--- DATASET ENTRIES ---

(* ===== verification/SbftSafety.v ===== *)
(** * Agreement of the SBFT replicas that follow

    The invariant of a replica that no client sends requests to: the hash of an
    instance never changes once it is known, the shares it signs are for the
    hashes of its log, what is committed has a verified threshold signature, and
    the commands executed are those of the committed instances in the order of
    their indices. *)
From S2P Require Import Prelude Command Worker Certifier Peer Runs Sbft.
Import Sbft.

Section invariant.
Context `{GoEnv, Codec Command, Codec SBFTMessage, Threshsign}.
Context `{!GoEnvLaws, !ThreshsignLaws} (marshal_ok : ∀ c : Command, is_Some (Marshal c)).
Context (unmarshal_ok : ∀ (m : SBFTMessage) b, Marshal m = Some b → Unmarshal b = Some m).
Context (id : Z).
(** Hashes that are known to be in the log, by index. *)
Context (floor : gmap Z (list Byte.byte)).
Implicit Types (s : sbft) (inst : instance) (m : NormalMessage).

Definition hash_of inst : slice := is_CommandHash (i_is inst).
Definition find_inst (i : Z) s : option instance := s_log s !! i ≫= λ a, s_heap s !! a.

(** The message [m] is about an instance of index [i] and hash [h]; its hash may
    be missing. *)
Definition about m (i : Z) (h : slice) : Prop :=
  m_Index m = i ∧ (m_CommandHash m = None ∨ is_Some h ∧ m_CommandHash m ≈ h).
Definition says (b : list Byte.byte) (i : Z) (h : slice) : Prop :=
  ∃ m, Unmarshal b = Some (SBFTMessage_Normal m) ∧ about m i h.
(** A threshold signature that has been verified. *)
Definition proof (i : Z) (h : slice) : Prop := ∃ b sig, ts_Verify b sig = true ∧ says b i h.

Record inst_ok inst : Prop := {
  io_cmd cmd : is_Command (i_is inst) = Some cmd →
    ∃ h, (Command_Hash cmd).1 = Some h ∧ hash_of inst ≈ Some h ∧ is_Some (hash_of inst);
  io_committed : (InstanceState_Committed ≤ is_Status (i_is inst))%Z →
    proof (is_Index (i_is inst)) (hash_of inst);
}.

(** The bytes of a share for the hash [h] of the instance [i]. *)
Definition share (v i : Z) (h : list Byte.byte) (b : list Byte.byte) : Prop :=
  Marshal (SBFTMessage_Normal (mkNM v i NormalMessage_SignShare None (Some h))) = Some b.

Definition job_ok s (j : job) : Prop :=
  match j with
  | SignShareJob _ b => ∃ v i h inst, share v i h b ∧ find_inst i s = Some inst ∧ hash_of inst = Some h
  | AggregateJob a b _ _ | VerifyJob a b _ =>
      ∃ inst, s_heap s !! a = Some inst ∧ says b (is_Index (i_is inst)) (hash_of inst)
  end.
Definition callback_ok s (jr : job * option (list Byte.byte)) : Prop :=
  job_ok s jr.1 ∧ jr.2 = run_job id jr.1.

(** The packets that execute a command. *)
Definition executions (l : list ExecPacket) : list ExecPacket := filter (λ x, x_NoExec x = false) l.
Definition executed_ok s (i : Z) (pkt : ExecPacket) : Prop :=
  ∃ inst h, find_inst i s = Some inst ∧ (Command_Hash (x_Cmd pkt)).1 = Some h ∧
    hash_of inst ≈ Some h ∧ is_Some (hash_of inst) ∧ proof i (hash_of inst).

Definition jobs s : list job :=
  Worker.pending (s_signDispatcher s) ++ Worker.pending (s_aggDispatcher s) ++
  Worker.pending (s_verifyDispatcher s).

Record inv (before : list ExecPacket) s : Prop := {
  iv_id : s_id s = id;
  iv_log i a : s_log s !! i = Some a → ∃ inst, s_heap s !! a = Some inst ∧ is_Index (i_is inst) = i;
  iv_insts a inst : s_heap s !! a = Some inst → inst_ok inst;
  iv_floor i x : floor !! i = Some x → ∃ inst, find_inst i s = Some inst ∧ hash_of inst = Some x;
  iv_jobs j : j ∈ jobs s → job_ok s j;
  iv_callbacks jr : jr ∈ s_callbackC s → callback_ok s jr;
  iv_execIdx : s_execIdx s = u64 (Z.of_nat (length (executions (before ++ s_executedCmds s))));
  iv_executed k pkt : executions (before ++ s_executedCmds s) !! k = Some pkt →
    executed_ok s (u64 (Z.of_nat k)) pkt;
}.

(** What the invariant looks at. *)
Definition core s :=
  (s_id s, s_heap s, s_log s, s_execIdx s, s_executedCmds s,
   (s_signDispatcher s, s_aggDispatcher s, s_verifyDispatcher s, s_callbackC s)).

Lemma sbft_inv_core h s s' : core s' = core s → inv h s → inv h s'.
Proof.
  unfold core. intros [= E1 E2 E3 E4 E5 E6 E7 E8 E9] [].
  assert (∀ j, job_ok s' j ↔ job_ok s j) as Hj.
  { intros []; unfold job_ok, find_inst; by rewrite E2, ?E3. }
  split; unfold jobs, find_inst, executed_ok, find_inst, callback_ok in *;
    rewrite ?E1, ?E2, ?E3, ?E4, ?E5, ?E6, ?E7, ?E8, ?E9; try done.
  - intros j Hin. apply Hj. auto.
  - intros jr Hin. rewrite Hj. auto.
Qed.

(** ** Instances change only forward *)
Definition inst_le inst inst' : Prop :=
  is_Index (i_is inst') = is_Index (i_is inst) ∧ ∀ x, hash_of inst = Some x → hash_of inst' = Some x.

Lemma about_le m i h h' : (∀ x, h = Some x → h' = Some x) → about m i h → about m i h'.
Proof.
  intros Hh [? [?|[[x ->] Hx]]]; split; auto. right. by rewrite (Hh x eq_refl).
Qed.
Lemma says_le b i h h' : (∀ x, h = Some x → h' = Some x) → says b i h → says b i h'.
Proof. intros Hh (m & ? & ?). exists m. split; [done|]. by eapply about_le. Qed.
Lemma proof_le i h h' : (∀ x, h = Some x → h' = Some x) → proof i h → proof i h'.
Proof. intros Hh (b & sig & ? & ?). exists b, sig. split; [done|]. by eapply says_le. Qed.

(** The heap and the log grow. *)
Definition state_le s s' : Prop :=
  (∀ a inst, s_heap s !! a = Some inst → ∃ inst', s_heap s' !! a = Some inst' ∧ inst_le inst inst') ∧
  (∀ i a, s_log s !! i = Some a → s_log s' !! i = Some a).

Lemma find_le i s s' inst :
  state_le s s' → find_inst i s = Some inst → ∃ inst', find_inst i s' = Some inst' ∧ inst_le inst inst'.
Proof.
  intros [Hh Hl] (a & Ha & Hi)%bind_Some. destruct (Hh _ _ Hi) as (inst' & ? & ?).
  exists inst'. split; [|done]. unfold find_inst. by rewrite (Hl _ _ Ha).
Qed.

Lemma job_ok_le s s' j : state_le s s' → job_ok s j → job_ok s' j.
Proof.
  intros Hle. destruct j as [from b|a b sigs mb|a b sig]; simpl.
  - intros (v & i & h & inst & ? & Hf & Hh). destruct (find_le _ _ _ _ Hle Hf) as (inst' & ? & _ & Hx).
    exists v, i, h, inst'. split_and!; auto.
  - intros (inst & Hi & Hs). destruct Hle as [Hle _]. destruct (Hle _ _ Hi) as (inst' & ? & E & Hx).
    exists inst'. split; [done|]. rewrite E. by eapply says_le.
  - intros (inst & Hi & Hs). destruct Hle as [Hle _]. destruct (Hle _ _ Hi) as (inst' & ? & E & Hx).
    exists inst'. split; [done|]. rewrite E. by eapply says_le.
Qed.

Lemma executed_ok_le s s' i pkt : state_le s s' → executed_ok s i pkt → executed_ok s' i pkt.
Proof.
  intros Hle (inst & h & Hf & ? & He & [x Hx] & Hp).
  destruct (find_le _ _ _ _ Hle Hf) as (inst' & ? & _ & Hh). exists inst', h.
  rewrite Hx in *. rewrite (Hh x eq_refl). split_and!; eauto.
Qed.

(** The heap and the log are all that changes. *)
Definition rest s :=
  (s_id s, s_execIdx s, s_executedCmds s,
   (s_signDispatcher s, s_aggDispatcher s, s_verifyDispatcher s, s_callbackC s)).
Lemma inv_grow h s s' :
  rest s' = rest s → state_le s s' →
  (∀ i a, s_log s' !! i = Some a → ∃ inst, s_heap s' !! a = Some inst ∧ is_Index (i_is inst) = i) →
  (∀ a inst, s_heap s' !! a = Some inst → inst_ok inst) →
  inv h s → inv h s'.
Proof.
  unfold rest. intros [= E1 E2 E3 E4 E5 E6 E7] Hle Hlog Hinst []. split; try done.
  - by rewrite E1.
  - intros i x Hx. destruct (iv_floor0 i x Hx) as (inst & Hf & ?).
    destruct (find_le _ _ _ _ Hle Hf) as (inst' & ? & _ & Hh). eauto.
  - unfold jobs. rewrite E4, E5, E6. intros j Hj. eapply job_ok_le; eauto.
  - rewrite E7. intros jr Hj. destruct (iv_callbacks0 jr Hj). split; [by eapply job_ok_le|done].
  - by rewrite E2, E3.
  - rewrite E3. intros k pkt Hk. eapply executed_ok_le; eauto.
Qed.

(** ** Through a pointer *)
Lemma upd_inst_inv h s a g inst :
  s_heap s !! a = Some inst → inst_le inst (g inst) → inst_ok (g inst) → inv h s →
  wp (upd_inst a g) (λ _ s', inv h s' ∧ s_heap s' !! a = Some (g inst) ∧ s_log s' = s_log s) s.
Proof.
  intros Ha Hle Hok Hi. unfold upd_inst. wp_step. cbn.
  assert (alter g a (s_heap s) !! a = Some (g inst)) as Hg by by rewrite list_lookup_alter_eq, Ha.
  split_and!; [|done|done]. pose proof Hi as [? Hlog Hinst _ _ _ _ _].
  apply (inv_grow h s); [done| | | |done]; cbn.
  - split; [|done]. intros b inst' Hb. cbn. destruct (decide (a = b)) as [<-|Hne].
    + rewrite Hg. rewrite Ha in Hb. injection Hb as <-. eauto.
    + rewrite list_lookup_alter_ne by done. exists inst'. by repeat split.
  - intros i b Hb. destruct (Hlog i b Hb) as (inst' & Hb' & <-). destruct (decide (a = b)) as [<-|Hne].
    + rewrite Hg. rewrite Ha in Hb'. injection Hb' as <-. eexists. split; [done|]. apply Hle.
    + rewrite list_lookup_alter_ne by done. eauto.
  - intros b inst' Hb. destruct (decide (a = b)) as [<-|Hne].
    + rewrite Hg in Hb. by injection Hb as <-.
    + rewrite list_lookup_alter_ne in Hb by done. by eapply Hinst.
Qed.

---

WHAT THE EXERCISE ASKS:
Nothing but lines that contain "eauto" should appear in the answer. Copy each from the records.

ANSWER SECTION:
  rewrite Hx in *. rewrite (Hh x eq_refl). split_and!; eauto.
    destruct (find_le _ _ _ _ Hle Hf) as (inst' & ? & _ & Hh). eauto.
  - unfold jobs. rewrite E4, E5, E6. intros j Hj. eapply job_ok_le; eauto.
  - rewrite E3. intros k pkt Hk. eapply executed_ok_le; eauto.
    + rewrite Hg. rewrite Ha in Hb. injection Hb as <-. eauto.
    + rewrite list_lookup_alter_ne by done. eauto.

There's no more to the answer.